Nel mondo c’è chi spara bombe sugli ospedali, sulle scuole e chi spara cazzate sui social, nelle assemblee, al telefono, de visu.
I primi causano morti ingiustificate e distruzione, i secondi favoriscono l’abbrutimento generale dell’umanitá.
I signori della guerra, i masters of war di Dylan, non si mettono d’accordo e lucrano sulle armi, sui medicinali, sui morti e sui vivi, i secondi pure.
Ho visto pochi giorni fa al nosocomio di Nocera Inferiore scene raccapriccianti, centinaia di esseri umani ammassati al pronto soccorso come anime senza speranze, anche per 12 ore, a sperare che un medico li visitasse.
Ho visto mio marito stremato, con una diagnosi di ulcera duodenale sanguinante e profonda, attendere invano il suo turno, con un vergognoso codice verde che verde non era e un certificato ospedaliero in cui si raccomandava il ricovero e l’immediato inizio della terapia.
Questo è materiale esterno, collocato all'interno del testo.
Lemma rrfFusion_from_vector vr k r :
  In r (rrfFusion [] vr k) -> from_vector k vr r.
Proof.
  intros Hr.
  destruct (rrfFusion_in_finish _ _ _ _ Hr) as (e & mn & rg & j & He & ->).
  destruct (value_under _ _ _ _ He) as (key & Hu).
  unfold under in Hu. simpl foldi at 2 in Hu.
  destruct (foldi_vector_sum k key vr 0 None I) as [_ Hsum].
  simpl in Hsum. rewrite Hu in Hsum. simpl in Hsum.
  destruct (foldi_vector_at k key vr 0 None)
    as [[_ Hres]|(i & x & e' & Hl & Hres & Hs & Hrk & Ho)];
    simpl in Hres; rewrite Hu in Hres; [discriminate|].
  injection Hres as <-.
  destruct Ho as (j' & y & Hf & O1 & O2 & O3 & O4 & O5 & O6).
  assert (Hkey : e_hash e = key).
  { rewrite O1. apply Hf. }
  unfold from_vector. simpl. rewrite Hkey.
  assert (Hscore : (e_rrfScore e
                    == contributions_from k (vector_hashes vr) key 1)%Q).
  { rewrite Hsum. ring. }
  split; [|split; [|split; assumption]].
  - exists i, x. split; [exact Hl|]. split; [exact Hs|].
    split; [rewrite Hrk; f_equal; lia|].
    intros Hnd. rewrite Hscore.
    rewrite (contributions_from_once k (vector_hashes vr) key i 1 Hnd).
    + replace (1 + Z.of_nat i) with (Z.of_nat i + 1) by lia. reflexivity.
    + unfold vector_hashes. rewrite nth_error_map.
      destruct Hl as (L1 & L2 & _). rewrite L1. simpl. congruence.
  - exists j', y. split; [exact Hf|]. repeat split; assumption.
Qed.

Lemma fused_one_per_hash b v k :
  one_per_hash (bm25_hashes b ++ vector_hashes v) (rrfFusion b v k).
Proof.
  unfold one_per_hash. rewrite rrfFusion_hashes_eq. unfold fused_of.
  pose proof (keyed_hashes _ (accumulate_keyed b v k)) as Hk.
  split.
  - apply sort_desc_hashes_nodup. rewrite Hk. apply accumulate_keys_nodup.
  - intros h. rewrite in_app_iff, <- under_some_iff, <- map_get_accumulate,
      map_get_some_iff, <- Hk.
    rewrite !in_map_iff. split; intros (e & He & Hin); exists e;
      (split; [exact He|]); apply sort_desc_in; exact Hin.
Qed.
Non c’è posto è stata la risposta di una dottoressa di cui non dimentico il nome; scacciati dal nostro paese, dal nostro ospedale, con un blando emostatico sull’ulcera, di corsa a Vallo della Lucania, a due ore e più di distanza.
Disumanità intollerabile da parte degli uscieri, degli infermieri al triage, aria di insulsa superbia e blanda indifferenza al dolore, alla paura di un ammalato.
Mi sono chiesta dove fossero finiti Gesù Cristo appeso al muro sulla sua croce, dove il giuramento d’Ippocrate e la morale dentro di noi, il tutto tra lacrime di disperazione, telefonate al politico che non può fare miracoli, visi cupi e stremati di vecchi, giovani, donne di ogni razza che mi hanno fatto pensare ad epoche ed avvenimenti non troppo lontani da noi.
E come se non bastasse ci si permette ancora di sottoporre i nostri più validi allievi a dei test idioti per entrare a medicina, con banche dati scopiazzate dai più, raccomandati figli d’arte, in barba al merito, all’etica personale, alla giustizia e alla logica.
Non ci sono medici, non c’è personale sentivo urlare e intanto non avevo più lacrime da piangere ripensando che mio padre 8 anni e mezzo fa sarebbe morto su una barella, in un corridoio, ancora bello e giovane, ma sofferente al massimo, se quell’amico che contava non avesse fatto la telefonata vincente.
Ho detto a tutti e lo scrivo pubblicamente che se sto per morire non voglio andare a Nocera, al mio ospedale, ho provato ancora una volta paura, scoramento, disgusto e rabbia constatando la differenza di trattamento tra Nord e Sud, ma soprattutto la totale mancanza di empatia da parte di tutti contro tutti, come avrebbe suggerito Hobbes.